I used to be the PhD student who saw every paper as a new universe to master completely.
A single education AI paper would send me down rabbit holes: What’s this reinforcement learning architecture? Never mind—first I need to understand RNNs. Wait, what’s backpropagation again? One paper became three days. Three papers became zero research progress. My night-owl desk was littered with half-highlighted PDFs and desperate Post-its screaming "UNDERSTAND THIS!!!"
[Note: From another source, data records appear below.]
(* ===== verification/Compact.v ===== *)
(** Compaction of a virtual session: [src/internal/vfs/compact.go], and
    [captureManifestIdentity] of [state_checkpoint.go].

    Compaction writes what the session shows to a native file, has a new generation
    prepared from it (a manifest and a view), checks that the view reads back as the
    file, and publishes a state over that view with an empty delta.  The callback that
    prepares the generation is an argument, as in the source; the context of the
    maintenance registration, which its watcher may cancel at any time, is given by
    [watched], as its users see it in turn. *)
From S2P Require Import Prelude GoStd Effects ObjectReader Fold PackIndex PackResolver Manifest View Os Budget Mutation Lease Session StateFile Cow Writer Foreground.
Local Open Scope Z_scope.

Record CompactResult := { cr_Generation : Z; cr_Bytes : Z; cr_SHA256 : string }.
Record fileFingerprint := { ff_Bytes : Z; ff_ModTime : Z; ff_SHA256 : string }.
Record PreparedGeneration (R : Type) := {
  pr_ManifestPath : option path;
  pr_Manifest : Manifest;
  pr_View : option (View R);
}.
Arguments pr_ManifestPath {R}.
Arguments pr_Manifest {R}.
Arguments pr_View {R}.
Record CompactOptions (R : Type) := {
  co_IdleFor : Z;
  co_Prepare : option (Ctx -> NativeFile -> Z -> OS (PreparedGeneration R));
  co_BeforePhase : option (string -> OS unit);
}.
Arguments co_IdleFor {R}.
Arguments co_Prepare {R}.
Arguments co_BeforePhase {R}.

Definition compact_target (directory : path) (generation : Z) : path :=
  String.append ".compact-" (String.append (format_020d generation) ".jsonl") :: directory.
Definition delta_path (directory : path) (generation : Z) : path :=
  String.append "delta-" (String.append (format_020d generation) ".jsonl") :: directory.
Definition state_temporary (directory : path) (generation : Z) : path :=
  String.append ".state-compact-" (String.append (format_020d generation) ".tmp") :: directory.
Then I hit three breakthroughs that rewired my brain:
What emerged was the Paper Dissection Kit — battle-tested on 50+ papers across education, AI, psychology, and beyond.
Your dissection follows three phases:
| Phase | Time | Goal |
|---|---|---|
| Phase 1: INSPECTION | 5 min | Paper’s skeleton |
| Phase 2: DISSECTION | 10 min | Experiment’s engine |
| Phase 3: EXTRACTION | 5 min | Your atomic output |
Goal: Answer “What’s this paper really doing?” Skip 80% of the text.
Four questions → Four boxes:
Background → “What field conversation am I joining?”
Pain Point → “What’s the specific gap this fixes?”
Method → “What’s their one-sentence strategy?”
Evaluation → “How do they know it worked?”
My evolution: Early me would read the entire literature review. Now I scan only the references to “previous seminal work” and citation bursts. One education paper: “Background: Adaptive learning systems (Smith2018, Lee2020). Pain point: They ignore teacher intuition.” Done in 90 seconds.